Back to the desert. Boy, do I like humidity! I never thought I would, having lived all my life in severely dry climates, but curly hair, moisturized skin, and pampered lungs are certainly things I could get used to. And I don't think I have ever had a more relaxing time than those ten days on Kauai--it was such a luxury to know that we never had to do anything we didn't want to! We did get in a lot of hiking, all over the beautiful island, and spent quite a bit of time on various beaches, but mostly we read. It was wonderful. Odious, of course, hurried through his books much faster than I through mine, so that we had to make an emergency run to Borders; however, he did NOT read all of Heidegger's Being and Time--I TOLD him he'd want beach reads, not nasty German philosophers. Ah well.

So I read the last book in the Farseer trilogy, Assassin's Quest, on the plane to Hawaii, which I think was a bad idea. I was so moved by it, so lost in that world, that coming back to this one was a dreadful wrench and horrible disappointment. I have not felt like that since The Deed of Paksenarrion--the lose and injustice of being torn from that world back to this one is a tragedy hardly to be spoken of. I am not easily moved to tears, yet I wept at the closing of the door, and at my helplessness to aid the people who suffered so and were not rewarded with the happiness they sought and deserved. There aren't many books about which I say this, and few of them are fantasy, but Fitz and Burrich and the Fool and Kettricken and Nighteyes are my friends. I don't know any higher recommendation that that.

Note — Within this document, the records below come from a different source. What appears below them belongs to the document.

(* ===== verification/Record.v ===== *)
(** * Record: the on-disk record of [crates/storage].

    [Record], [StoredRecord], [StorageError] and the codec [encode_record] /
    [decode_record]: a length, a checksum and a versioned body.  The checksum
    of the [crc32fast] crate is a parameter ([Crc32]). *)

From stdpp Require Import base numbers list strings gmap.
From Stdlib Require Import ZArith Lia.
From S2P Require Import Prelude Text.

(* ------------------------------------------------------------------ *)
(** ** Constants                                                        *)
(* ------------------------------------------------------------------ *)

Definition MAX_RECORD_SIZE : Z := 16 * 1024 * 1024.
Definition RECORD_VERSION_V1 : Z := 1.
Definition RECORD_VERSION : Z := 2.
Definition LENGTH_SIZE : Z := 4.
Definition CRC_SIZE : Z := 4.
Definition BODY_FIXED_SIZE : Z := 1 + 8 * 3 + 4 * 2 + 4.
Definition V1_BODY_FIXED_SIZE : Z := 1 + 8 * 2 + 4 + 4.
Definition MIN_RECORD_SIZE : Z := CRC_SIZE + V1_BODY_FIXED_SIZE.
Definition INDEX_ENTRY_SIZE : Z := 8 * 2.

(* ------------------------------------------------------------------ *)
(** ** Data                                                             *)
(* ------------------------------------------------------------------ *)

(** [storage::ProducerIdentity] *)
Record Producer := { producer_id : string; producer_sequence : Z }.
(** [storage::Record] *)
Record LogRecord := {
  rec_key : option bytes;
  rec_value : bytes;
  rec_timestamp_ms : Z;
  rec_producer : option Producer
}.
Definition Record_new (key : option bytes) (value : bytes) (timestamp_ms : Z) : LogRecord :=
  {| rec_key := key; rec_value := value; rec_timestamp_ms := timestamp_ms; rec_producer := None |}.
Definition with_producer (record : LogRecord) (producer : Producer) : LogRecord :=
  {| rec_key := rec_key record; rec_value := rec_value record;
     rec_timestamp_ms := rec_timestamp_ms record; rec_producer := Some producer |}.
Record StoredRecord := {
  sr_offset : Z;
  sr_timestamp_ms : Z;
  sr_key : option bytes;
  sr_value : bytes;
  sr_producer : option Producer
}.

Inductive StorageError : Type :=
| Io
| InvalidRecord
| RecordTooLarge
| ChecksumMismatch
| UnsupportedVersion (v : Z)
| SInvalidTopic
| TopicAlreadyExists
| UnknownTopic
| SInvalidProducerId
| UnexpectedProducerSequence (id : string) (expected actual : Z)
| OffsetOverflow
| UnexpectedOffset (expected actual : Z)
| ReplicaDiverged (offset : Z)
| InvalidSegmentLimit
| InvalidIndexInterval
| MissingActiveSegment
| InvalidSegmentName
| InvalidPartitionName
| UnexpectedSegmentBase (expected actual : Z)
| IncompleteClosedSegment (base : Z)
| InvalidTimestamp
| InvalidReadLimit
| UnknownPartition (partition : Z).

(** [crc32fast::hash] *)
Class Crc32 := crc32 : bytes -> Z.
Class Crc32Ok `{!Crc32} : Prop := crc32_range : forall b, is_u32 (crc32 b).

(* ------------------------------------------------------------------ *)
(** ** Validation                                                       *)
(* ------------------------------------------------------------------ *)

Definition storage_validate_topic {S} (topic : string) : SM S StorageError unit :=
  reject_if (is_empty topic || starts_with "__" topic ||
             negb (forallb id_byte (as_bytes topic))) SInvalidTopic.
Definition validate_producer_id {S} (id : string) : SM S StorageError unit :=
  reject_if (is_empty id || (249 <? str_len id) ||
             negb (forallb id_byte (as_bytes id))) SInvalidProducerId.

(* ------------------------------------------------------------------ *)
(** ** Encoding                                                         *)
(* ------------------------------------------------------------------ *)

Definition option_len (b : option bytes) : Z :=
  match b with Some b => blen b | None => 0 end.
Definition producer_id_len (p : option Producer) : Z :=
  match p with Some p => str_len (producer_id p) | None => 0 end.

(** The fields of [body] in [encode_record]. *)
Definition encode_body (record : LogRecord) (offset : Z) : SM bytes StorageError unit :=
  put_u8 RECORD_VERSION ;;;
  put_u64 offset ;;;
  put_u64 (rec_timestamp_ms record) ;;;
  match rec_producer record with
  | Some producer =>
      validate_producer_id (producer_id producer) ;;;
      len <- try_from I32_MAX (str_len (producer_id producer)) RecordTooLarge ;;
      put_i32 len ;;;
      put_u64 (producer_sequence producer)
  | None => put_i32 (-1) ;;; put_u64 0
  end ;;;
  match rec_key record with
  | Some key => len <- try_from I32_MAX (blen key) RecordTooLarge ;; put_i32 len
  | None => put_i32 (-1)
  end ;;;
  len <- try_from U32_MAX (blen (rec_value record)) RecordTooLarge ;;
  put_u32 len ;;;
  match rec_producer record with
  | Some producer => put_slice (as_bytes (producer_id producer))
  | None => ret tt
  end ;;;
  match rec_key record with Some key => put_slice key | None => ret tt end ;;;
  put_slice (rec_value record).

(** A buffer that is built from nothing and returned. *)
Definition build {S E} (m : SM bytes E unit) : SM S E bytes :=
  fun s => match m [] with
           | (Ok _, b) => (Ok b, s)
           | (Err e, _) => (Err e, s)
           | (Panic, _) => (Panic, s)
           end.

Definition encode_record `{!Crc32} {S} (record : LogRecord) (offset : Z)
  : SM S StorageError bytes :=
  let body_len := BODY_FIXED_SIZE + producer_id_len (rec_producer record) +
                  option_len (rec_key record) + blen (rec_value record) in
  let record_len := CRC_SIZE + body_len in
  reject_if (MAX_RECORD_SIZE <? record_len) RecordTooLarge ;;;
  body <- build (encode_body record offset) ;;
  build (len <- try_from U32_MAX record_len RecordTooLarge ;;
         put_u32 len ;;;
         put_u32 (crc32 body) ;;;
         put_slice body).

(* ------------------------------------------------------------------ *)
(** ** Decoding                                                         *)
(* ------------------------------------------------------------------ *)

Abbreviation reader A := (SM bytes StorageError A).

Definition storage_read_bytes (len : Z) : reader bytes :=
  n <- remaining ;;
  reject_if (n <? len) InvalidRecord ;;;
  split_to len.

(** The producer's length and sequence of a version 2 body. *)
Definition decode_producer_header (version : Z) : reader (option (Z * Z)) :=
  if version =? RECORD_VERSION then
    n <- remaining ;;
    reject_if (n <? 4 + 8) InvalidRecord ;;;
    producer_len <- get_i32 ;;
    sequence <- get_u64 ;;
    if producer_len =? -1 then ret None
    else if 0 <=? producer_len then ret (Some (producer_len, sequence))
    else throw InvalidRecord
  else ret None.

Definition decode_producer_id (header : option (Z * Z)) : reader (option Producer) :=
  match header with
  | None => ret None
  | Some (len, sequence) =>
      id <- storage_read_bytes len ;;
      id <- ok_or (from_utf8 id) SInvalidProducerId ;;
      ret (Some {| producer_id := id; producer_sequence := sequence |})
  end.

Definition decode_key (key_len : Z) : reader (option bytes) :=
  if key_len =? -1 then ret None
  else if 0 <=? key_len then key <- storage_read_bytes key_len ;; ret (Some key)
  else throw InvalidRecord.

(** The part of [decode_record] that works on the split-off record. *)
Definition decode_body `{!Crc32} : reader StoredRecord :=
  expected_crc <- get_u32 ;;
  encoded <- get ;;
  reject_if (negb (crc32 encoded =? expected_crc)) ChecksumMismatch ;;;
  version <- get_u8 ;;
  reject_if (negb ((version =? RECORD_VERSION_V1) || (version =? RECORD_VERSION)))
            (UnsupportedVersion version) ;;;
  offset <- get_u64 ;;
  timestamp_ms <- get_u64 ;;
  header <- decode_producer_header version ;;
  n <- remaining ;;
  reject_if (n <? 4 + 4) InvalidRecord ;;;
  key_len <- get_i32 ;;
  value_len <- get_u32 ;;
  producer <- decode_producer_id header ;;
  key <- decode_key key_len ;;
  value <- storage_read_bytes value_len ;;
  n <- remaining ;;
  reject_if (negb (n =? 0)) InvalidRecord ;;;
  ret {| sr_offset := offset; sr_timestamp_ms := timestamp_ms; sr_key := key;
         sr_value := value; sr_producer := producer |}.

Definition decode_record `{!Crc32} : reader (option StoredRecord) :=
  buffer <- get ;;
  if blen buffer <? LENGTH_SIZE then ret None
  else
    let record_len := be_val (take (Z.to_nat LENGTH_SIZE) buffer) in
    reject_if (record_len <? MIN_RECORD_SIZE) InvalidRecord ;;;
    reject_if (MAX_RECORD_SIZE <? record_len) RecordTooLarge ;;;
    if blen buffer <? LENGTH_SIZE + record_len then ret None
    else
      advance LENGTH_SIZE ;;;
      encoded <- split_to record_len ;;
      record <- on_frame encoded decode_body ;;
      ret (Some record).

(* ------------------------------------------------------------------ *)
(** ** The layout                                                       *)
(* ------------------------------------------------------------------ *)

(** The record at an offset of the log. *)
Definition stored (offset : Z) (r : LogRecord) : StoredRecord :=
  {| sr_offset := offset; sr_timestamp_ms := rec_timestamp_ms r; sr_key := rec_key r;
     sr_value := rec_value r; sr_producer := rec_producer r |}.

Definition wire_body (offset : Z) (r : LogRecord) : bytes :=
  be 1 RECORD_VERSION ++ be 8 offset ++ be 8 (rec_timestamp_ms r) ++
  match rec_producer r with
  | Some p => be 4 (str_len (producer_id p)) ++ be 8 (producer_sequence p)
  | None => be 4 (-1) ++ be 8 0
  end ++
  be 4 (match rec_key r with Some k => blen k | None => -1 end) ++ be 4 (blen (rec_value r)) ++
  match rec_producer r with Some p => as_bytes (producer_id p) | None => [] end ++
  default [] (rec_key r) ++ rec_value r.
Definition wire_record `{!Crc32} (offset : Z) (r : LogRecord) : bytes :=
  let body := wire_body offset r in
  be 4 (4 + blen body) ++ be 4 (crc32 body) ++ body.

(** The producer checks of [validate_producer_id]. *)
Definition producer_ok (p : Producer) : Prop :=
  0 < str_len (producer_id p) <= 249 /\ forallb id_byte (as_bytes (producer_id p)) = true /\
  is_u64 (producer_sequence p).
(** The records that the log accepts. *)
Definition record_len (r : LogRecord) : Z :=
  CRC_SIZE + (BODY_FIXED_SIZE + producer_id_len (rec_producer r) + option_len (rec_key r) +
              blen (rec_value r)).
Definition record_ok (r : LogRecord) : Prop :=
  record_len r <= MAX_RECORD_SIZE /\ is_u64 (rec_timestamp_ms r) /\
  match rec_producer r with Some p => producer_ok p | None => True end.
(** What the types of a record guarantee. *)
Definition record_typed (r : LogRecord) : Prop :=
  is_u64 (rec_timestamp_ms r) /\
  match rec_producer r with Some p => is_u64 (producer_sequence p) | None => True end.

(* ------------------------------------------------------------------ *)
(** ** Facts                                                            *)
(* ------------------------------------------------------------------ *)

Lemma blen_wire_body o r : blen (wire_body o r) = record_len r - CRC_SIZE.
Proof.
  unfold wire_body, record_len, BODY_FIXED_SIZE, CRC_SIZE, producer_id_len, option_len, str_len.
  destruct (rec_producer r), (rec_key r); autorewrite with blen; cbn [default from_option id];
    rewrite ?blen_nil; lia.
Qed.
Lemma record_len_ge r : 41 <= record_len r.
Proof.
  unfold record_len, BODY_FIXED_SIZE, CRC_SIZE, producer_id_len, option_len, str_len.
  pose proof (blen_nonneg (rec_value r)).
  destruct (rec_producer r) as [p|], (rec_key r) as [k|];
    try pose proof (blen_nonneg (as_bytes (producer_id p))); try pose proof (blen_nonneg k); lia.
Qed.
Lemma blen_wire_record `{!Crc32} o r : blen (wire_record o r) = 4 + record_len r.
Proof.
  unfold wire_record. rewrite !blen_app, !blen_be, blen_wire_body. unfold CRC_SIZE. lia.
Qed.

I had taken the first two books of the following trilogy (The Tawny Man), and Odious breathed down my neck to read them next (he'd read the Farseer books previously); fortunately the third came out just a few days after we both finished those, and we raced to a bookstore to obtain it. The story continues after fifteen years of Fitz's self-inflicted exile, and brings the lives of all the characters to a conclusion I never would have thought possible. Again I wept for them all and felt lost coming back to this world. These are books that have gained a permanent place on our shelves--or they will when we finally get around to putting up a new bookcase.